После одного неудачного эксперимента, закончившегося ночевкой на вокзале в Вильнюсе, папа с мамой предпочитали или брать путевки, или даже жить на съемных квартирах дикарями, но ни от кого не зависеть.
В этом году они засобирались в Пицунду с друзьями. Отпуск пришелся на сентябрь, и в доме впервые прозвучало таинственное словосочетание «бархатный сезон».
Мне почему-то сразу представилось бабушкино панбархатное выходное платье. Я любил забираться с игрушечным биноклем в шкаф-рубку и становиться капитаном, ведущим корабль в штормовом море навстречу практически неминуемой гибели. Над головой раскачивались тяжелые иссиня-черные мягкие складки, которые в зависимости от игры моего воображения были то бурными волнами, то грозовыми тучами. Если прищурить глаза и долго вглядываться между створками шкафа, можно было увидеть в зеркале отражение хрустальной люстры, которое по форме напоминало никогда не заходящий Южный Крест. Если зажгли свет, значит, на горизонте скоро должен появиться долгожданный берег, скажем Кейптаун или Мельбурн, и можно будет наконец оставить капитанскую рубку и отправляться ужинать на камбуз, где бравого моряка ждут сырники или ленивые вареники со сметаной и вареньем.

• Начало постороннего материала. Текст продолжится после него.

(** The scan stops at the first match: what follows it in [patients] is
    never looked at, so even entries that are not records do no harm
    there. *)
Theorem lookup_ignores_rest d before p after patient_id :
  dict_lookup "patients" d = Some (VList (before ++ p :: after)) ->
  forallb is_dict before = true ->
  forallb (fun q => negb (has_id patient_id q)) before = true ->
  has_id patient_id p = true ->
  find_patient_by_id (VDict d) patient_id = Ok p /\
  get_patient_by_id (VDict d) patient_id
  = Ok (VDict [("success", VBool true); ("patient", p)]).
Proof.
  intros Hd Hdict Hno Hp.
  assert (Hfind : find_patient_by_id (VDict d) patient_id = Ok p).
  { unfold find_patient_by_id, py_get. rewrite Hd. cbn [bind py_iter].
    rewrite (find_loop_skip _ _ _ Hdict Hno).
    rewrite find_loop_cons by exact (has_id_is_dict _ _ Hp).
    rewrite Hp. reflexivity. }
  split; [exact Hfind|].
  unfold get_patient_by_id. rewrite Hfind. cbn [bind].
  rewrite (has_id_truthy _ _ Hp). reflexivity.
Qed.

Lemma lookup_ignores_rest_witness :
  get_patient_by_id (VDict [("patients", VList [anna; VInt 7; VNone])]) "P1"
  = Ok (VDict [("success", VBool true); ("patient", anna)]).
Proof.
  exact (proj2 (lookup_ignores_rest [("patients", VList [anna; VInt 7; VNone])]
                  [] anna [VInt 7; VNone] "P1" eq_refl eq_refl eq_refl eq_refl)).
Defined.

(** An entry of [patients] that is not a record, met before any match,
    ends the lookup with [AttributeError]: Get-by-ID and every accessor
    answer 500 for that identifier, whether or not a later record
    carries it. *)
Theorem lookup_breaks_on_non_record d before q after patient_id a :
  dict_lookup "patients" d = Some (VList (before ++ q :: after)) ->
  forallb is_dict before = true ->
  forallb (fun r => negb (has_id patient_id r)) before = true ->
  is_dict q = false ->
  get_patient_by_id (VDict d) patient_id = Raise AttributeError /\
  run (VDict d) patient_id a = Raise AttributeError /\
  fst (http_response (run (VDict d) patient_id a)) = 500%Z.
Proof.
  intros Hd Hdict Hno Hq.
  assert (Hfind : find_patient_by_id (VDict d) patient_id = Raise AttributeError).
  { unfold find_patient_by_id, py_get. rewrite Hd. cbn [bind py_iter].
    rewrite (find_loop_skip _ _ _ Hdict Hno).
    destruct q; try discriminate Hq; reflexivity. }
  assert (Hrun : run (VDict d) patient_id a = Raise AttributeError).
  { destruct a; simpl;
      unfold get_patient_appointments, get_patient_test_results,
        get_patient_medical_history, get_patient_insurance,
        get_patient_care_providers, get_patient_procedures;
      rewrite Hfind; reflexivity. }
  split; [unfold get_patient_by_id; rewrite Hfind; reflexivity|].
  split; [exact Hrun|]. rewrite Hrun. reflexivity.
Qed.

Lemma lookup_breaks_on_non_record_witness :
  get_patient_by_id (VDict [("patients", VList [anna; VInt 7; diana])]) "P2"
  = Raise AttributeError.
Proof.
  exact (proj1 (lookup_breaks_on_non_record
                  [("patients", VList [anna; VInt 7; diana])]
                  [anna] (VInt 7) [diana] "P2" MedicalHistory
                  eq_refl eq_refl eq_refl eq_refl)).
Defined.

(** On a dataset, the Get-by-ID handler returns a response exactly when
    some record carries the identifier, and raises its 404 exception exactly
    when none does; the record it returns is an element of the dataset, the
    one List-all shows, and carries the identifier. *)
Theorem get_patient_by_id_outcomes patient_data ps patient_id :
  dataset patient_data = Some ps ->
  (forall body,
     get_patient_by_id patient_data patient_id = Ok body ->
     exists p, body = VDict [("success", VBool true); ("patient", p)] /\
               In p ps /\
               field "patientId" p = Some (VStr patient_id)) /\
  ((exists q, In q ps /\ field "patientId" q = Some (VStr patient_id)) <->
   exists body, get_patient_by_id patient_data patient_id = Ok body) /\
  ((forall q, In q ps -> field "patientId" q <> Some (VStr patient_id)) <->
   get_patient_by_id patient_data patient_id
   = Raise (HTTPException 404 ("Patient with ID " ++ patient_id ++ " not found")%string)).
Proof.
  intros Hds. unfold get_patient_by_id.
  rewrite (find_patient_by_id_dataset _ _ _ Hds).
  apply dataset_get in Hds as [_ Hd].
  destruct (find_loop_cases patient_id ps Hd) as [[H1 H2]|(p & H1 & H2)];
    rewrite H1; cbn [bind].
  - assert (Hno : forall q, In q ps -> field "patientId" q <> Some (VStr patient_id)).
    { intros q Hq Hf. rewrite forallb_forall in H2. specialize (H2 q Hq).
      apply has_id_field in Hf. rewrite Hf in H2. discriminate. }
    simpl. split; [discriminate|]. split.
    + split; [|intros [body H]; discriminate H].
      intros (q & Hq & Hf). destruct (Hno q Hq Hf).
    + split; [reflexivity|intros _; exact Hno].
  - pose proof (first_with_id_In _ _ _ H2) as Hin.
    destruct H2 as (? & ? & _ & _ & Hp).
    rewrite (has_id_truthy _ _ Hp). simpl.
    apply has_id_field in Hp. split.
    + intros body [= <-]. exists p. auto.
    + split.
      * split; [eexists; reflexivity|]. intros _. exists p. auto.
      * split; [|discriminate]. intros Hno. destruct (Hno p Hin Hp).
Qed.

Lemma get_patient_by_id_outcomes_witness :
  (exists q, In q [anna; diana; anna_again] /\
             field "patientId" q = Some (VStr "P1")) <->
  exists body, get_patient_by_id clinic_dup "P1" = Ok body.
Proof.
  exact (proj1 (proj2 (get_patient_by_id_outcomes clinic_dup
                         [anna; diana; anna_again] "P1" eq_refl))).
Defined.

(** ** More on start-up *)

(** Start-up has three outcomes.  It fails only with an exception, of
    [open] or of [json.load], that is neither of the two caught ones.  When
    it prints nothing, the document is what [json.load] returned, whatever
    its shape.  When it prints, it prints one line and the document is the
    empty dataset. *)
Theorem load_patient_data_outcomes (json_load : string -> outcome value) opened :
  (forall e,
     load_patient_data json_load opened = Throws e ->
     (exists name, e = OtherError name) /\
     (opened = Throws e \/
      exists text, opened = Returns text /\ json_load text = Throws e)) /\
  (forall v,
     load_patient_data json_load opened = Returns (v, []) ->
     exists text, opened = Returns text /\ json_load text = Returns v) /\
  (forall v line more,
     load_patient_data json_load opened = Returns (v, line :: more) ->
     v = VDict [("patients", VList [])] /\ more = []).
Proof.
  unfold load_patient_data.
  destruct opened as [text|e0];
    [destruct (json_load text) as [v0|e0] eqn:E|];
    try destruct e0 as [|msg|name]; cbn; (split; [|split]).
  all: try (intros e H; first
         [ discriminate H
         | inversion H; subst; split;
           [ eexists; reflexivity
           | first [ left; reflexivity
                   | right; eexists; split; [reflexivity|exact E] ] ] ]).
  all: try (intros v H; first
         [ discriminate H
         | inversion H; subst; eexists; split; [reflexivity|exact E] ]).
  all: intros v line more H; first
         [ discriminate H | inversion H; subst; split; reflexivity ].
Qed.

(** A file that holds valid JSON other than an object is accepted at
    start-up without a diagnostic, and then List-all, the search, Get-by-ID
    and every accessor end with [AttributeError], a 500. *)
Theorem non_object_document (json_load : string -> outcome value) text v :
  json_load text = Returns v ->
  is_dict v = false ->
  load_patient_data json_load (Returns text) = Returns (v, []) /\
  get_all_patients v = Raise AttributeError /\
  (forall firstName lastName,
     search_patients_by_name v firstName lastName = Raise AttributeError) /\
  (forall patient_id, get_patient_by_id v patient_id = Raise AttributeError) /\
  (forall patient_id a, run v patient_id a = Raise AttributeError) /\
  http_response (get_all_patients v) = (500%Z, VStr "Internal Server Error").
Proof.
  intros Hjson Hv.
  assert (Hget : py_get v "patients" (VList []) = Raise AttributeError)
    by (destruct v; try discriminate Hv; reflexivity).
  assert (Hfind : forall patient_id, find_patient_by_id v patient_id = Raise AttributeError)
    by (intros; unfold find_patient_by_id; rewrite Hget; reflexivity).
  assert (Hall : get_all_patients v = Raise AttributeError)
    by (unfold get_all_patients; rewrite Hget; reflexivity).
  split; [unfold load_patient_data; rewrite Hjson; reflexivity|].
  split; [exact Hall|]. split; [|split; [|split]].
  - intros firstName lastName. unfold search_patients_by_name.
    rewrite Hget. reflexivity.
  - intros patient_id. unfold get_patient_by_id. rewrite Hfind. reflexivity.
  - intros patient_id a. destruct a; simpl;
      unfold get_patient_appointments, get_patient_test_results,
        get_patient_medical_history, get_patient_insurance,
        get_patient_care_providers, get_patient_procedures;
      rewrite Hfind; reflexivity.
  - rewrite Hall. reflexivity.
Qed.

Lemma non_object_document_witness :
  load_patient_data (fun _ => Returns (VList [anna])) (Returns "[...]"%string)
  = Returns (VList [anna], []) /\
  get_all_patients (VList [anna]) = Raise AttributeError.
Proof.
  destruct (non_object_document (fun _ => Returns (VList [anna])) "[...]"%string
              (VList [anna]) eq_refl eq_refl) as (H1 & H2 & _).
  split; assumption.
Defined.

(** ** More on the sub-resources *)

(** A field that the record has is returned as it is, whatever its type,
    by the four accessors without a filter. *)
Theorem present_field_returned patient_data ps patient_id p :
  dataset patient_data = Some ps ->
  first_with_id patient_id ps p ->
  (forall v, field "medicalHistory" p = Some v ->
     get_patient_medical_history patient_data patient_id
     = Ok (VDict [("success", VBool true); ("medicalHistory", v)])) /\
  (forall v, field "insurance" p = Some v ->
     get_patient_insurance patient_data patient_id
     = Ok (VDict [("success", VBool true); ("insurance", v)])) /\
  (forall v, field "careProviders" p = Some v ->
     get_patient_care_providers patient_data patient_id
     = Ok (VDict [("success", VBool true); ("careProviders", v)])) /\
  (forall v, field "procedures" p = Some v ->
     get_patient_procedures patient_data patient_id
     = Ok (VDict [("success", VBool true); ("procedures", v)])).
Proof.
  intros Hds Hfirst.
  destruct (find_patient_by_id_resolved _ _ _ _ Hds Hfirst) as [Hfind Htruthy].
  pose proof (first_with_id_is_dict _ _ _ Hfirst) as Hdict.
  unfold get_patient_medical_history, get_patient_insurance,
    get_patient_care_providers, get_patient_procedures.
  rewrite Hfind. cbn [bind]. rewrite Htruthy. cbn [negb].
  rewrite !(py_get_field p _ _ Hdict).
  repeat split; intros v ->; reflexivity.
Qed.

Lemma present_field_returned_witness :
  get_patient_procedures
    (VDict [("patients", VList [VDict [("patientId", VStr "P7");
                                       ("procedures", VNone)]])]) "P7"
  = Ok (VDict [("success", VBool true); ("procedures", VNone)]).
Proof.
  pose (r := VDict [("patientId", VStr "P7"); ("procedures", VNone)]).
  assert (H : first_with_id "P7" [r] r)
    by (exists [], []; repeat split; reflexivity).
  exact (proj2 (proj2 (proj2 (present_field_returned
           (VDict [("patients", VList [r])]) [r] "P7" r eq_refl H)))
           VNone eq_refl).
Defined.

(** When the [appointments] of the record is not a mapping, the request
    without a recognized [type] still returns it as it is, and the request
    for a bucket ends with [AttributeError]. *)
Theorem appointments_not_a_mapping patient_data ps patient_id p v :
  dataset patient_data = Some ps ->
  first_with_id patient_id ps p ->
  field "appointments" p = Some v ->
  is_dict v = false ->
  (forall type,
     In type ["upcoming"; "recent"; "past"]%string ->
     get_patient_appointments patient_data patient_id (Some type)
     = Raise AttributeError) /\
  get_patient_appointments patient_data patient_id None
  = Ok (VDict [("success", VBool true); ("appointments", v)]).
Proof.
  intros Hds Hfirst Hv Hnd.
  destruct (find_patient_by_id_resolved _ _ _ _ Hds Hfirst) as [Hfind Htruthy].
  pose proof (first_with_id_is_dict _ _ _ Hfirst) as Hdict.
  unfold get_patient_appointments. rewrite Hfind. cbn [bind].
  rewrite Htruthy. cbn [negb].
  rewrite (py_get_field p _ _ Hdict), Hv. cbn [bind]. split; [|reflexivity].
  intros type Hin. simpl in Hin.
  destruct Hin as [<-|[<-|[<-|[]]]]; simpl;
    destruct v; try discriminate Hnd; reflexivity.
Qed.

На самом же деле бархатный сезон, который раньше приходился на весну, назван так вовсе не из-за темноты южной ночи, а в честь наплыва самой богатой и респектабельной публики после дешевого ситцевого и относительно фешенебельного шелкового сезона. Но мне до сих пор ближе моя версия о бархате густых сумерек. С годами воображение перелицевало бархатное платье в плотно запахнутый плащ Казановы, темная южная ночь превратилась в нашу версию венецианского маскарада с теми же элементами таинственности и порока, где обольстители местного разлива и залетные гастролеры обычно играют по заранее известным правилам. Все они под покровом южной ночи становятся или неженатыми, или находящимися в процессе развода, улики в виде обручальных колец оставляются дома под предлогом того, что их можно потерять в море или что на юге слишком жарко.
Мои же родители совершенно искренне стремились проводить отпуск вместе. Их можно было понять – все-таки им приходилось делить комнату в коммуналке со старшим и младшим поколениями. И хоть на ночь кровать мамы с папой деликатно отгораживалась ширмой, любой выезд за пределы дома превращался для них в медовый месяц.
Подготовка к отпуску всегда начиналась загодя, причем сборы папы и мамы были разные. Папа брал плавки, даже две пары, шорты и сандалии. И, с чувством выполненного долга, гордо, по-гагарински объявлял о своей полной готовности.
– И все? – ехидно спрашивала мама.
Он только пожимал плечами, искренне не понимая, зачем надо брать как минимум пять-шесть платьев, туфли на каблуках, без каблуков, с открытым и закрытым верхом, несколько шляпок на все случаи жизни, купальники, сарафаны, юбки, брюки и прочие ненужные с мужской точки зрения аксессуары.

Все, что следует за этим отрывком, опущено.